▶ Task prompt: Among the entries below, find each line holding "closes" and return it.

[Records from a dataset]

########################################

(* ===== verification/FdTable.v ===== *)
(** * Descriptor tables of the file server

    servers/vfs/file.c, with the calls that work on descriptors: do_fcntl, do_dup,
    fs_fork and fs_exit of misc.c, close_fd of open.c, anon_inode_get_fd, and the
    loop of exec that closes descriptors. A process has a table of descriptors,
    which processes can share; a table is named by a number, an open file by its
    index in [f_desc_table]. The calls run one after the other; the files that
    other workers have locked are an argument. What happens to an inode when its
    file is released is not modelled: the files released are recorded. *)

From S2P Require Import Prelude Bitmap WaitQueue.

Definition NR_OPEN_DEFAULT : Z := 32.
Definition NR_FILE_DESC : Z := 256.
Definition ENFILE : Z := 23.
Definition O_APPEND : Z := 8.
Definition F_DUPFD : Z := 0.
Definition F_GETFD : Z := 1.
Definition F_SETFD : Z := 2.
Definition F_GETFL : Z := 3.
Definition F_SETFL : Z := 4.
Definition F_DUPFD_CLOEXEC : Z := 14.
Definition COPYFD_FROM : Z := 1.
Definition COPYFD_TO : Z := 2.
Definition COPYFD_CLOSE : Z := 3.
Definition COPYFD_FLAGS_MASK : Z := 0xf000.

(** [fd_inode] says whether the file has an inode. *)
Record file_desc := mk_file { fd_flags : Z; fd_mode : Z; fd_cnt : Z; fd_inode : bool }.
#[export] Instance rebuild_file : Rebuild file_desc := fun f =>
  mk_file (fd_flags f) (fd_mode f) (fd_cnt f) (fd_inode f).

Record files_struct := mk_files {
  refcnt : Z;
  max_fds : Z;
  filp : list (option Z);
  close_on_exec : list Z
}.
#[export] Instance rebuild_files : Rebuild files_struct := fun f =>
  mk_files (refcnt f) (max_fds f) (filp f) (close_on_exec f).

(** The files, the tables, the table of each process, and the files released. *)
Record fdsys := mk_fdsys {
  f_desc_table : Z -> file_desc;
  tables : gmap Z files_struct;
  procs : gmap Z Z;
  released : list Z
}.
#[export] Instance rebuild_fdsys : Rebuild fdsys := fun s =>
  mk_fdsys (f_desc_table s) (tables s) (procs s) (released s).

Definition upd_file (i : Z) (f : file_desc -> file_desc) (s : fdsys) : fdsys :=
  s <| f_desc_table ::= alter f i |>.
Definition set_files (t : Z) (f : files_struct) (s : fdsys) : fdsys := s <| tables ::= <[t := f]> |>.

(** [fp->files] *)
Definition files_of (p : Z) (s : fdsys) : res (Z * files_struct) :=
  match procs s !! p with
  | None => Crash NullDeref
  | Some t => match tables s !! t with Some f => Ret (t, f) | None => Crash BadPtr end
  end.

(** A bit of [close_on_exec]; outside of the bitmap there is other memory. *)
Definition in_bitmap (map : list Z) (bit : Z) : bool :=
  (0 <=? bit) && (bit <? BITCHUNK_BITS * Z.of_nat (length map)).

(** ** Tables *)

(** [memory] says whether the allocations of a call succeed. *)
Definition files_alloc (memory : bool) : option files_struct :=
  if memory then Some (mk_files 1 NR_OPEN_DEFAULT (replicate (Z.to_nat NR_OPEN_DEFAULT) None) [0]) else None.

(** A process of the boot image gets a table of its own. *)
Definition boot_files (memory : bool) (p new : Z) (s : fdsys) : fdsys :=
  match files_alloc memory with
  | None => s
  | Some f => (set_files new f s) <| procs ::= <[p := new]> |>
  end.

(** [nr |= nr >> (1 << i)] for [i] from 0 to 4 *)
Definition smear (nr : Z) : Z := foldl (fun nr i => Z.lor nr (Z.shiftr nr (Z.shiftl 1 i))) nr [0; 1; 2; 3; 4].
Definition table_size (nr : Z) : Z := wrapu 32 (wrapu 32 (smear (nr / 128) + 1) * 128).

Definition expand_files (memory : bool) (nr : Z) (f : files_struct) : res (files_struct * Z) :=
  let nr := table_size nr in
  if nr <=? max_fds f then Crash Panic
  else if negb memory then Ret (f, ENOMEM)
  else
    Ret (f <| filp ::= fun l => l ++ replicate (Z.to_nat (nr - max_fds f)) None |>
           <| close_on_exec ::= fun b => b ++ replicate (Z.to_nat (BITCHUNKS nr - BITCHUNKS (max_fds f))) 0 |>
           <| max_fds := nr |>, 0).

(** The first free descriptor of a table from [start] on. *)
Definition free_fd (start : Z) (f : files_struct) : option Z :=
  (fun r => start + Z.of_nat (fst r)) <$> list_find (fun x => x = None) (drop (Z.to_nat start) (filp f)).

(** The end of [get_fd]: the assertion on the bit of the descriptor. *)
Definition check_fd (t fd : Z) (f : files_struct) (s : fdsys) : res (fdsys * Z * Z) :=
  if negb (in_bitmap (close_on_exec f) fd) then Crash BadPtr
  else if test_bit (close_on_exec f) fd then Crash Panic
  else Ret (set_files t f s, 0, fd).

(** [get_fd] without a file: the return value, and the descriptor, which is [fd0]
    if the code does not set it. [i < max_fds] and [i == max_fds] compare as
    unsigned numbers. *)
Definition get_fd (memory : bool) (p start fd0 : Z) (s : fdsys) : res (fdsys * Z * Z) :=
  '(t, f) ← files_of p s;
  let enter := wrapu 32 start <? max_fds f in
  match (if enter then free_fd start f else None) with
  | Some i => check_fd t i f s
  | None =>
      if enter || (wrapu 32 start =? max_fds f) then
        '(f', retval) ← expand_files memory (max_fds f) f;
        if negb (retval =? 0) then Ret (s, retval, fd0) else check_fd t (max_fds f) f' s
      else check_fd t fd0 f s
  end.

(** [get_fd] with a file: an unused one that no other worker has locked. *)
Definition get_fd_filp (memory : bool) (locked : Z -> bool) (p start bits : Z) (s : fdsys) : res (fdsys * Z * Z * Z) :=
  '(s, retval, fd) ← get_fd memory p start 0 s;
  if negb (retval =? 0) then Ret (s, retval, fd, 0)
  else
    match list_find (fun i => fd_inode (f_desc_table s i) = false /\ locked i = false) (seqZ 0 NR_FILE_DESC) with
    | None => Ret (s, ENFILE, fd, 0)
    | Some (_, i) => Ret (upd_file i (fun f => f <| fd_mode := bits |>) s, 0, fd, i)
    end.

Definition get_filp (p fd : Z) (s : fdsys) : res (option Z) :=
  '(_, f) ← files_of p s;
  if (fd <? 0) || (max_fds f <=? fd) then Ret None
  else Ret (default None (filp f !! Z.to_nat fd)).

Definition install_filp (p fd : Z) (x : option Z) (s : fdsys) : res fdsys :=
  '(t, f) ← files_of p s;
  if max_fds f <=? wrapu 32 fd then Crash Panic
  else Ret (set_files t (f <| filp ::= <[Z.to_nat fd := x]> |>) s).

Definition set_close_on_exec (p fd : Z) (flag : bool) (s : fdsys) : res fdsys :=
  '(t, f) ← files_of p s;
  if max_fds f <=? wrapu 32 fd then Crash Panic
  else Ret (set_files t (f <| close_on_exec ::= fun b => if flag then SET_BIT b fd else UNSET_BIT b fd |>) s).

Definition close_filp (i : Z) (s : fdsys) : res fdsys :=
  if fd_cnt (f_desc_table s i) <=? 0 then Crash Panic
  else
    let s := upd_file i (fun f => f <| fd_cnt ::= Z.pred |>) s in
    Ret (if fd_cnt (f_desc_table s i) =? 0
         then (upd_file i (fun f => f <| fd_inode := false |>) s) <| released ::= fun l => l ++ [i] |>
         else s).

(** [dup_files]: the new table, and the loop that counts its files. *)
Fixpoint count_files (l : list (option Z)) (s : fdsys) : fdsys :=
  match l with
  | [] => s
  | Some i :: l => count_files l (upd_file i (fun f => f <| fd_cnt ::= Z.succ |>) s)
  | None :: l => count_files l s
  end.

Definition dup_files (memory more : bool) (old : files_struct) (s : fdsys) : res (fdsys * (Z + files_struct)) :=
  match files_alloc memory with
  | None => Ret (s, inl ENOMEM)
  | Some new =>
      '(new, retval) ← (if max_fds new <? max_fds old then expand_files more (max_fds old) new else Ret (new, 0));
      if negb (retval =? 0) then Ret (s, inl retval)
      else if max_fds new <? max_fds old then Crash Panic
      else
        Ret (count_files (filp old) s,
             inr (new <| filp := filp old ++ drop (length (filp old)) (filp new) |>
                      <| close_on_exec := take (Z.to_nat (BITCHUNKS (max_fds old))) (close_on_exec old) ++
                           drop (Z.to_nat (BITCHUNKS (max_fds old))) (close_on_exec new) |>))
  end.

Fixpoint close_files (l : list (option Z)) (s : fdsys) : res fdsys :=
  match l with
  | [] => Ret s
  | Some i :: l => s ← close_filp i s; close_files l s
  | None :: l => close_files l s
  end.

Definition put_files (t : Z) (s : fdsys) : res fdsys :=
  match tables s !! t with
  | None => Crash BadPtr
  | Some f =>
      let f := f <| refcnt ::= Z.pred |> in
      if refcnt f =? 0 then s ← close_files (filp f) s; Ret (s <| tables ::= delete t |>)
      else Ret (set_files t f s)
  end.

Definition exit_files (p : Z) (s : fdsys) : res fdsys :=
  match procs s !! p with
  | None => Crash NullDeref
  | Some t => put_files t (s <| procs ::= delete p |>)
  end.

(** ** Calls *)

(** [anon_inode_get_fd]: [vmnt] and [inode] are what locking the mount and the
    inode answer. *)
Definition anon_inode_get_fd (memory : bool) (locked : Z -> bool) (vmnt inode p flags : Z) (s : fdsys) : res (fdsys * Z) :=
  let bits := default 0 ([4; 2; 6; 0] !! Z.to_nat (Z.land flags O_ACCMODE)) in
  if negb (vmnt =? 0) then Ret (s, - vmnt)
  else if negb (inode =? 0) then Ret (s, - inode)
  else
    '(s, retval, fd, i) ← get_fd_filp memory locked p 0 bits s;
    if negb (retval =? 0) then Ret (s, - retval)
    else
      s ← install_filp p fd (Some i) s;
      let s := upd_file i (fun f => f <| fd_cnt := 1 |> <| fd_inode := true |>
                                      <| fd_flags := Z.land flags (Z.lor O_ACCMODE O_NONBLOCK) |>) s in
      s ← set_close_on_exec p fd (has_flag flags O_CLOEXEC) s;
      Ret (s, fd).

(** [close_fd] for a process that calls it for itself *)
Definition close_fd (p fd : Z) (s : fdsys) : res (fdsys * Z) :=
  x ← get_filp p fd s;
  match x with
  | None => Ret (s, EBADF)
  | Some i =>
      if negb (fd_inode (f_desc_table s i)) then Ret (s, EBADF)
      else
        s ← close_filp i s;
        s ← install_filp p fd None s;
        s ← set_close_on_exec p fd false s;
        Ret (s, 0)
  end.

Definition do_close (p fd : Z) (s : fdsys) : res (fdsys * Z) := close_fd p fd s.

(** Another descriptor for file [i] *)
Definition share_filp (p newfd i : Z) (s : fdsys) : res (fdsys * Z) :=
  s ← install_filp p newfd (Some i) (upd_file i (fun f => f <| fd_cnt ::= Z.succ |>) s);
  Ret (s, newfd).

(** [dup2] closes the descriptor it is asked for. *)
Definition dup_close (p fd newfd : Z) (f : files_struct) (s : fdsys) : res fdsys :=
  if negb (newfd =? fd) && (0 <=? newfd) && (newfd <? max_fds f) then
    match default None (filp f !! Z.to_nat newfd) with
    | Some _ => '(s, _) ← close_fd p newfd s; Ret s
    | None => Ret s
    end
  else Ret s.

Definition do_dup (memory : bool) (p fd newfd : Z) (s : fdsys) : res (fdsys * Z) :=
  '(_, f) ← files_of p s;
  s ← dup_close p fd newfd f s;
  x ← get_filp p fd s;
  match x with
  | None => Ret (s, - EBADF)
  | Some i =>
      if negb (newfd =? -1) && (fd =? newfd) then Ret (s, newfd)
      else
        let newfd := if newfd =? -1 then 0 else newfd in
        '(s, retval, newfd) ← get_fd memory p newfd newfd s;
        if negb (retval =? 0) then Ret (s, - retval) else share_filp p newfd i s
  end.

(** [do_fcntl]; [lock] is what [do_lock] answers for the other requests. *)
Definition do_fcntl (memory : bool) (lock : Z -> option Z) (p fd request argx : Z) (s : fdsys) : res (fdsys * Z) :=
  x ← get_filp p fd s;
  match x with
  | None => Ret (s, EBADF)
  | Some i =>
      if (request =? F_DUPFD) || (request =? F_DUPFD_CLOEXEC) then
        if argx <? 0 then Ret (s, - EINVAL)
        else
          '(s, retval, newfd) ← get_fd memory p argx (-1) s;
          if negb (retval =? 0) then Ret (s, retval) else share_filp p newfd i s
      else if (request =? F_GETFD) || (request =? F_SETFD) then Ret (s, 0)
      else if request =? F_GETFL then
        Ret (s, Z.land (fd_flags (f_desc_table s i)) (Z.lor (Z.lor O_NONBLOCK O_APPEND) O_ACCMODE))
      else if request =? F_SETFL then
        let flags := Z.lor O_NONBLOCK O_APPEND in
        Ret (upd_file i (fun f => f <| fd_flags ::= fun x => Z.lor (clear_flag x flags) (Z.land argx flags) |>) s, 0)
      else Ret (s, default (- EINVAL) (lock request))
  end.

(** The first free descriptor for a file copied to another process *)
Definition copy_to (memory : bool) (dest i : Z) (s : fdsys) : res (fdsys * Z) :=
  '(t, f) ← files_of dest s;
  '(f', fd, retval) ← match free_fd 0 f with
                      | Some fd => Ret (f, fd, 0)
                      | None => '(f', retval) ← expand_files memory (max_fds f) f; Ret (f', max_fds f, retval)
                      end;
  if negb (retval =? 0) then Ret (s, - retval)
  else
    s ← install_filp dest fd (Some i) (set_files t f' s);
    Ret (upd_file i (fun x => x <| fd_cnt ::= Z.succ |>) s, fd).

(** [do_copyfd] by process [p] for process [other], if it exists *)
Definition do_copyfd (memory : bool) (p : Z) (other : option Z) (fd how : Z) (s : fdsys) : res (fdsys * Z) :=
  match other with
  | None => Ret (s, - EINVAL)
  | Some dest =>
      let how := clear_flag how COPYFD_FLAGS_MASK in
      x ← get_filp (if how =? COPYFD_TO then p else dest) fd s;
      match x with
      | None => Ret (s, - EBADF)
      | Some i =>
          if how =? COPYFD_FROM then copy_to memory p i s
          else if how =? COPYFD_TO then copy_to memory dest i s
          else if how =? COPYFD_CLOSE then
            if 1 <? fd_cnt (f_desc_table s i) then
              s ← install_filp dest fd None (upd_file i (fun f => f <| fd_cnt ::= Z.pred |>) s);
              s ← set_close_on_exec dest fd false s;
              Ret (s, 0)
            else Ret (s, - EBADF)
          else Ret (s, - EINVAL)
      end
  end.

(** The tables in [fs_fork]: [new] is the number of the new one, [shared] the flag
    [CLONE_FILES]. The child has the table of its parent first. *)
Definition fs_fork (memory more shared : bool) (child parent new : Z) (s : fdsys) : res (fdsys * Z) :=
  '(t, f) ← files_of parent s;
  let s := s <| procs ::= <[child := t]> |> in
  if shared then Ret (set_files t (f <| refcnt ::= Z.succ |>) s, 0)
  else
    '(s, r) ← dup_files memory more f s;
    match (r : Z + files_struct) with
    | inl err => Ret (s, err)
    | inr newf => Ret ((set_files new newf s) <| procs ::= <[child := new]> |>, 0)
    end.

(** The tables in [fs_exit] *)
Definition fs_exit (p : Z) (s : fdsys) : res fdsys := exit_files p s.

(** The descriptors closed by exec *)
Fixpoint exec_loop (p : Z) (fds : list Z) (s : fdsys) : res fdsys :=
  match fds with
  | [] => Ret s
  | i :: fds =>
      '(_, f) ← files_of p s;
      if negb (in_bitmap (close_on_exec f) i) then Crash BadPtr
      else
        s ← (if test_bit (close_on_exec f) i then
               match default None (filp f !! Z.to_nat i) with
               | None => Crash Panic
               | Some _ => '(s, _) ← close_fd p i s; Ret s
               end
             else Ret s);
        exec_loop p fds s
  end.
Definition exec_close (p : Z) (s : fdsys) : res fdsys :=
  '(_, f) ← files_of p s; exec_loop p (seqZ 0 (max_fds f)) s.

########################################

▶ Task output:
    loop of exec that closes descriptors. A process has a table of descriptors,
(** [dup2] closes the descriptor it is asked for. *)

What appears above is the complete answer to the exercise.